The communal cemetery contains eight Commonwealth burials of the First World War, the extension 222.
The extension also contains nine Second World War burials from May 1940. The extension was designed by Sir Reginald Blomfield.
889958 Corporal Joseph Kaeble VC MM
22nd Bn Canadian Infantry
Died on 9th June 1918 aged 26
Son of Mrs Joseph Kaeble, of Sayabec, Matane Co, Province of Quebec
Au champs de bataille
A Neuville Vitasse, Arras
London Gazette Supplement No 30903,
dated 16th September 1918
For most conspicuous bravery and extraordinary devotion to duty when in charge of a Lewis gun section in the front line trenches, in which a strong enemy raid was attempted. During an intense bombardment Corporal Kaeble remained at the parapet with his Lewis gun shouldered ready for action, the field of fire being very short. As soon as the barrage lifted from the front line, about fifty of the enemy advanced towards his post. By this time the whole of his section except one had become casualties.
Corporal Kaeble jumped over the parapet, and holding his Lewis gun at the hip, emptied one magazine after another into the advancing enemy, and although wounded several times by fragments of shells and bombs, he continued to fire and entirely blocked the enemy by his determined stand. Finally, firing all the time, he fell backwards into the trench mortally wounded.
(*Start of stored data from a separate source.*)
(** * lavfi-preview: the graph lifecycle, the sink pump and the option binding

    A shallow embedding of [src/main.cpp].  The process-wide globals form one
    record, [World]; every function of the source that the properties below
    talk about is a function on that record.  Calls into libavfilter, ImGui
    and ImNodes are the boundary of the model: what they return is an input
    of the embedded function (an [Engine] record of answers for the engine,
    a record of user events for the widgets). *)

From Stdlib Require Import ZArith Lia.
From stdpp Require Import base list strings pretty gmap.

Local Open Scope Z_scope.

(** ** Data model *)

Definition ptr := nat.

(** [int x = (int)v]: the 32-bit two's complement value of a wider integer. *)
Definition wrap32 (v : Z) : Z := (v + 2 ^ 31) mod 2 ^ 32 - 2 ^ 31.

(** [errno.h] as on Linux; [AVERROR(e)] is [-e]. *)
Definition EAGAIN : Z := 11.
Definition ENOMEM : Z := 12.
Definition EINVAL : Z := 22.
Definition ERANGE : Z := 34.
Definition ENOSYS : Z := 38.
Definition AVERROR (e : Z) : Z := - e.
Definition AVERROR_EOF : Z := -541478725.
Definition AVERROR_OPTION_NOT_FOUND : Z := -1414549496.
Definition UINT_MAX : Z := 4294967295.

Inductive AVMediaType :=
| AVMEDIA_TYPE_UNKNOWN
| AVMEDIA_TYPE_VIDEO
| AVMEDIA_TYPE_AUDIO
| AVMEDIA_TYPE_DATA
| AVMEDIA_TYPE_SUBTITLE
| AVMEDIA_TYPE_ATTACHMENT.

#[global] Instance AVMediaType_eq_dec : EqDecision AVMediaType.
Proof. solve_decision. Defined.

Definition AVFILTER_FLAG_SUPPORT_TIMELINE_GENERIC : Z := 65536.
Definition AVFILTER_FLAG_SUPPORT_TIMELINE_INTERNAL : Z := 131072.
Definition AVFILTER_FLAG_SUPPORT_TIMELINE : Z :=
  Z.lor AVFILTER_FLAG_SUPPORT_TIMELINE_GENERIC AVFILTER_FLAG_SUPPORT_TIMELINE_INTERNAL.

(** The fields of libavfilter's [AVFilter] that [main.cpp] reads. *)
Record AVFilter := {
  name : string;
  description : string;
  inputs : list AVMediaType;
  outputs : list AVMediaType;
  flags : Z;
  process_command : bool
}.

(** The fields of [AVFilterContext] that [main.cpp] reads.  [ctx_filter] is
    the [filter] member, a pointer that the source tests against NULL. *)
Record AVFilterContext := {
  ctx_name : string;
  ctx_filter : option AVFilter;
  input_pads : list AVMediaType;
  output_pads : list AVMediaType;
  is_disabled : bool
}.

(** An [AVFilterGraph] owns its contexts; [filters] is the graph's array, in
    its order, each context with the address [AVFilterContext *] values
    point to. *)
Record AVFilterGraph := { filters : list (ptr * AVFilterContext) }.

Fixpoint deref (fs : list (ptr * AVFilterContext)) (p : ptr) : option AVFilterContext :=
  match fs with
  | [] => None
  | (q, c) :: fs' => if decide (q = p) then Some c else deref fs' p
  end.

Record Edge2Pad := { node : nat; is_output : Z; pad_index : nat }.

Record AVRational := { num : Z; den : Z }.

(** [BufferSink], without [speed] and [window_pos] (floating-point display
    data).  Pointers are [option]: [None] is NULL. *)
Record BufferSink := {
  sink_id : nat;
  sink_label : option string;
  sink_ctx : option ptr;
  time_base : AVRational;
  frame_rate : AVRational;
  a_frame : option ptr;
  b_frame : option ptr;
  uploaded_frame : bool;
  fullscreen : bool;
  show_osd : bool;
  have_window_pos : bool;
  texture : nat
}.

(** The [OptStorage] union: the member last written. *)
Inductive OptStorage :=
| U_i32 (v : Z)
| U_i64 (v : Z)
| U_u64 (v : Z)
| U_str (s : option string).

Record FilterNode := {
  node_id : Z;
  node_edge : Z;
  colapsed : bool;
  node_filter : option AVFilter;
  filter_name : option string;
  filter_label : option string;
  ctx_options : option string;
  filter_options : option string;
  probe : option ptr;
  probe_graph : option AVFilterGraph;
  node_ctx : option ptr;
  opt_storage : list OptStorage
}.

(** A [std::thread] object: default-constructed, or started on
    [worker_thread] for the sink of that index.  A started thread stays
    joinable after its function has returned, until it is joined. *)
Inductive Thread :=
| NotAThread
| Started (sink : nat) (returned : bool).

Definition joinable (t : Thread) : bool :=
  match t with NotAThread => false | Started _ _ => true end.

Definition running (t : Thread) : bool :=
  match t with Started _ false => true | _ => false end.

(** The globals of [main.cpp].  [mutexes] is a vector of mutex objects, of
    which only the number matters here; [next_alloc] is the next address the
    allocator hands out. *)
Record World := {
  show_buffersink_window : bool;
  show_dumpgraph_window : bool;
  need_filters_reinit : bool;
  framestep : bool;
  paused : bool;
  filter_graph : option AVFilterGraph;
  graphdump_text : option string;
  buffer_sinks : list BufferSink;
  mutexes : nat;
  video_sink_threads : list Thread;
  filter_nodes : list FilterNode;
  filter_links : list (Z * Z);
  edge2type : list (Z * AVMediaType);
  edge2pad : list Edge2Pad;
  next_alloc : ptr
}.

Definition set_show_windows (w : World) : World :=
  {| show_buffersink_window := true; show_dumpgraph_window := true;
     need_filters_reinit := need_filters_reinit w; framestep := framestep w;
     paused := paused w; filter_graph := filter_graph w;
     graphdump_text := graphdump_text w; buffer_sinks := buffer_sinks w;
     mutexes := mutexes w; video_sink_threads := video_sink_threads w;
     filter_nodes := filter_nodes w; filter_links := filter_links w;
     edge2type := edge2type w; edge2pad := edge2pad w; next_alloc := next_alloc w |}.

Definition set_show_buffersink_window (b : bool) (w : World) : World :=
  {| show_buffersink_window := b;
     show_dumpgraph_window := show_dumpgraph_window w;
     need_filters_reinit := need_filters_reinit w; framestep := framestep w;
     paused := paused w; filter_graph := filter_graph w;
     graphdump_text := graphdump_text w; buffer_sinks := buffer_sinks w;
     mutexes := mutexes w; video_sink_threads := video_sink_threads w;
     filter_nodes := filter_nodes w; filter_links := filter_links w;
     edge2type := edge2type w; edge2pad := edge2pad w; next_alloc := next_alloc w |}.

Definition set_need_filters_reinit (b : bool) (w : World) : World :=
  {| show_buffersink_window := show_buffersink_window w;
     show_dumpgraph_window := show_dumpgraph_window w;
     need_filters_reinit := b; framestep := framestep w;
     paused := paused w; filter_graph := filter_graph w;
     graphdump_text := graphdump_text w; buffer_sinks := buffer_sinks w;
     mutexes := mutexes w; video_sink_threads := video_sink_threads w;
     filter_nodes := filter_nodes w; filter_links := filter_links w;
     edge2type := edge2type w; edge2pad := edge2pad w; next_alloc := next_alloc w |}.

Definition set_filter_graph (g : option AVFilterGraph) (w : World) : World :=
  {| show_buffersink_window := show_buffersink_window w;
     show_dumpgraph_window := show_dumpgraph_window w;
     need_filters_reinit := need_filters_reinit w; framestep := framestep w;
     paused := paused w; filter_graph := g;
     graphdump_text := graphdump_text w; buffer_sinks := buffer_sinks w;
     mutexes := mutexes w; video_sink_threads := video_sink_threads w;
     filter_nodes := filter_nodes w; filter_links := filter_links w;
     edge2type := edge2type w; edge2pad := edge2pad w; next_alloc := next_alloc w |}.

Definition set_graphdump_text (s : option string) (w : World) : World :=
  {| show_buffersink_window := show_buffersink_window w;
     show_dumpgraph_window := show_dumpgraph_window w;
     need_filters_reinit := need_filters_reinit w; framestep := framestep w;
     paused := paused w; filter_graph := filter_graph w;
     graphdump_text := s; buffer_sinks := buffer_sinks w;
     mutexes := mutexes w; video_sink_threads := video_sink_threads w;
     filter_nodes := filter_nodes w; filter_links := filter_links w;
     edge2type := edge2type w; edge2pad := edge2pad w; next_alloc := next_alloc w |}.

Definition set_buffer_sinks (l : list BufferSink) (w : World) : World :=
  {| show_buffersink_window := show_buffersink_window w;
     show_dumpgraph_window := show_dumpgraph_window w;
     need_filters_reinit := need_filters_reinit w; framestep := framestep w;
     paused := paused w; filter_graph := filter_graph w;
     graphdump_text := graphdump_text w; buffer_sinks := l;
     mutexes := mutexes w; video_sink_threads := video_sink_threads w;
     filter_nodes := filter_nodes w; filter_links := filter_links w;
     edge2type := edge2type w; edge2pad := edge2pad w; next_alloc := next_alloc w |}.

Definition set_mutexes (n : nat) (w : World) : World :=
  {| show_buffersink_window := show_buffersink_window w;
     show_dumpgraph_window := show_dumpgraph_window w;
     need_filters_reinit := need_filters_reinit w; framestep := framestep w;
     paused := paused w; filter_graph := filter_graph w;
     graphdump_text := graphdump_text w; buffer_sinks := buffer_sinks w;
     mutexes := n; video_sink_threads := video_sink_threads w;
     filter_nodes := filter_nodes w; filter_links := filter_links w;
     edge2type := edge2type w; edge2pad := edge2pad w; next_alloc := next_alloc w |}.

Definition set_video_sink_threads (l : list Thread) (w : World) : World :=
  {| show_buffersink_window := show_buffersink_window w;
     show_dumpgraph_window := show_dumpgraph_window w;
     need_filters_reinit := need_filters_reinit w; framestep := framestep w;
     paused := paused w; filter_graph := filter_graph w;
     graphdump_text := graphdump_text w; buffer_sinks := buffer_sinks w;
     mutexes := mutexes w; video_sink_threads := l;
     filter_nodes := filter_nodes w; filter_links := filter_links w;
     edge2type := edge2type w; edge2pad := edge2pad w; next_alloc := next_alloc w |}.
While lying on his back in the trench he fired his last cartridges over the parapet at the retreating Germans, and before losing consciousness shouted to the wounded about him: "Keep it up, boys; do not let them get through! We must stop them !" The complete repulse of the enemy attack at this point was due to the remarkable personal bravery and self-sacrifice of this gallant non-commissioned officer, who died of his wounds shortly afterwards.
Grave: II A 8
Private John Keddie 859543
16th Bn Canadian Infantry
Died on 28th July 1918 aged 29
Son of Thomas and Sarah Keddie, of Heatherlie, Selkirk, Scotland
Husband of Agnes Keddie, of 503, Nairn Avenue, Elmwood, Winnipeg
And from the ground
There blossoms red
Life that shall endless be
Grave: II B 24
Private J Collie 928739
18th Bn Canadian Infantry
Western Ontario Regiment
Died on 18th July 1918 aged 35
Son of David and Jean Cooper Collie
Grave: II B 20
Private Joseph Ferguson 10930
1st Bn Royal Scots Fusiliers
Died on 20th April 1917 aged 21
Son of Mrs Theresa Ferguson, of 16, Brook Street, Dundee
Shot at Dawn for Desertion
A regular soldier, Ferguson already had a number of convictions and had received a suspended death sentence for a previous act of desertion. In October 1916 he deserted once again whilst on the Somme and managed to elude the authorities until 27 January 1917 when he was arrested at Ribemont near Albert wearing a chest full of medals that didn't belong to him. With previous convictions the High Command were less than sympathetic to his case.